Ich grinste Mitleidig: „ Danke, dass du ihn her gebracht hast..“  Sanft strich ich meinem Bruder über den Kopf, er schlief wirklich ziemlich fest: „ Ich pass jetzt auf ihn auf...“ Der ANBU setzte seine Maske wieder auf und nickte: „ Ich verlass mich auf dich....Ich schau morgen noch mal nach euch..“

Zufrieden blätterte ich in den nächsten zwei Stunden in meinen Schulaufgaben, schließlich hatte ich einiges an Stoff nach zu holen. Kakashi schlief neben mir auf der Couch, hin und wieder murmelte er vor sich hin, er schien also zu Träumen und ich musste mir das Lachen verkneifen, als er mir im Schlaf befahl endlich mein Zimmer aufzuräumen.
Die friedliche Stimmung änderte sich allerdings schlagartig, als mein Bruder am frühen Abend Schüttelfrost bekam. Ich verdrehte die Augen, ging das also schon wieder los, tastete dann aber nach seiner Temperatur und sah mich in meiner Vermutung bestätigt.

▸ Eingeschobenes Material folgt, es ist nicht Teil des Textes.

(** ** Arithmetic facts about bytes and nibbles *)

(** Sample evaluations *)
Example from_u8_1B : Nibble_from_u8 27 = Done XB. Proof. reflexivity. Qed.
Example from_u8_upper_1B : Nibble_from_u8_upper 27 = Done X1. Proof. reflexivity. Qed.
Example compose_96 : compose X9 X6 = 105. Proof. reflexivity. Qed.
Example add_umax_1 : unsigned_overflow (add (2 ^ 64 - 1) 1 false) = true.
Proof. reflexivity. Qed.
Example add_imax_1 :
  signed_overflow (add (2 ^ 63 - 1) 1 false) = true /\
  unsigned_overflow (add (2 ^ 63 - 1) 1 false) = false.
Proof. split; reflexivity. Qed.
Example add_min_m1_carry :
  add (2 ^ 63) (2 ^ 64 - 1) true = mkAddResult (2 ^ 63) true false.
Proof. reflexivity. Qed.

Lemma land_255_mod (x : Z) : Z.land x 255 = x mod 256.
Proof. change 255 with (Z.ones 8). rewrite Z.land_ones by lia. reflexivity. Qed.

Lemma byte_of_div (w k : Z) : 0 <= k -> byte_of w k = (w / 2 ^ (8 * k)) mod 256.
Proof.
  intros Hk. unfold byte_of. rewrite land_255_mod, Z.shiftr_div_pow2 by lia.
  reflexivity.
Qed.

Lemma u16_byte_div (w k : Z) : 0 <= k -> u16_byte w k = (w / 2 ^ (8 * k)) mod 256.
Proof. apply byte_of_div. Qed.

Lemma land_15_mod (x : Z) : Z.land x 15 = x mod 16.
Proof. change 15 with (Z.ones 4). rewrite Z.land_ones by lia. reflexivity. Qed.

Lemma in_zrange (n : nat) (v : Z) : 0 <= v < Z.of_nat n -> In v (zrange n).
Proof.
  intros Hv. unfold zrange. apply in_map_iff. exists (Z.to_nat v).
  split; [lia|]. apply in_seq. lia.
Qed.

Lemma Nibble_from_u8_spec (v : Z) :
  exists n, Nibble_from_u8 v = Done n /\ as_u8 n = v mod 16.
Proof.
  unfold Nibble_from_u8. rewrite land_15_mod.
  pose proof (Z.mod_pos_bound v 16 ltac:(lia)) as Hb.
  destruct (v mod 16) as [|p|p] eqn:Hm; [eexists; split; reflexivity| |lia].
  do 15 (destruct p as [p|p|]; try (eexists; split; reflexivity); try lia);
    destruct p; lia.
Qed.

Lemma upper_ok_all : forallb upper_ok (zrange 256) = true.
Proof. vm_compute. reflexivity. Qed.

Lemma Nibble_from_u8_upper_spec (v : Z) :
  0 <= v < 256 -> exists n, Nibble_from_u8_upper v = Done n /\ as_u8 n = v / 16.
Proof.
  intros Hv. pose proof upper_ok_all as H. rewrite forallb_forall in H.
  specialize (H v (in_zrange 256 v Hv)). unfold upper_ok in H.
  destruct (Nibble_from_u8_upper v) as [n|]; [|discriminate].
  exists n. split; [reflexivity|]. now apply Z.eqb_eq.
Qed.

Lemma as_u8_range (n : Nibble) : 0 <= as_u8 n < 16.
Proof. destruct n; simpl; lia. Qed.

Lemma compose_add (n u : Nibble) : compose n u = as_u8 n + 16 * as_u8 u.
Proof. destruct n, u; reflexivity. Qed.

Behutsam rüttelte ich an seiner Schulter, worauf sich beinahe augenblicklich sein Auge öffnete.
„Du siehst nicht gut aus...“ ich versuchte neutral zu klingen, konnte aber meine Sorge nicht ganz fern halten.
„Mir ist auch nicht so gut...“ Er griff sich an die Stirn und schnaufte geräuschvoll.
„Komm, vielleicht solltest du lieber ins Bett wechseln, da hast du es etwas bequemer...“ verhalten schüttelte er den Kopf, musste sich konzentrieren, wie es aussah, überhaupt klar sehen zu können.
„Mein Kreislauf steht Kopf, ich glaube ich bleib wo ich bin...“ Meine Augenbrauen wanderten nach oben, das war mir neu, dass mein Bruder sich nicht bewegen wollte, selbst mit dem Gebrochenen Bein ist er gelaufen, obwohl mir immer noch nicht ganz klar war, wie er das gemacht hatte.
„Soll ich Tenzou zurück holen?...“ Ich wurde nervös, was man mir auch deutlich anhörte.
„Nein schon gut... würdest du mir nur die zweite Decke geben..Bitte?“
Anstatt der zweiten dünnen Wolldecke, lief ich in sein Zimmer und holte seine Bettdecke, damit würden wir seinem Schüttelfrost eher entgegenwirken können und wenn das nicht reichte, dann bekam er halt eine Dritte. Während er seine Schultern fest einwickelte und zitternd versuchte sich Wärme herbei zu sehnen, schlug ich die Decke an seinen Beinen zurück und erstarrte. Es war feuer Rot, geschwollen, also deutlich dicker, als es noch gestern gewesen war und leicht bläulich verfärbt.
„Was zum ...“ ich hielt in meiner Bewegung inne und starrte Kakashi ungläubig an: „ Warum sieht das so furchtbar aus? Was hast du gemacht?“
„Das ist einfach Pech...die Wunde hatte sich bereits in der Schlucht infiziert, ist nicht abgeklungen..“ Behutsam berührte ich mit den Fingerspitzen die Haut, sofort biss er auf die Zähne und zuckte zusammen, ich schreckte zurück.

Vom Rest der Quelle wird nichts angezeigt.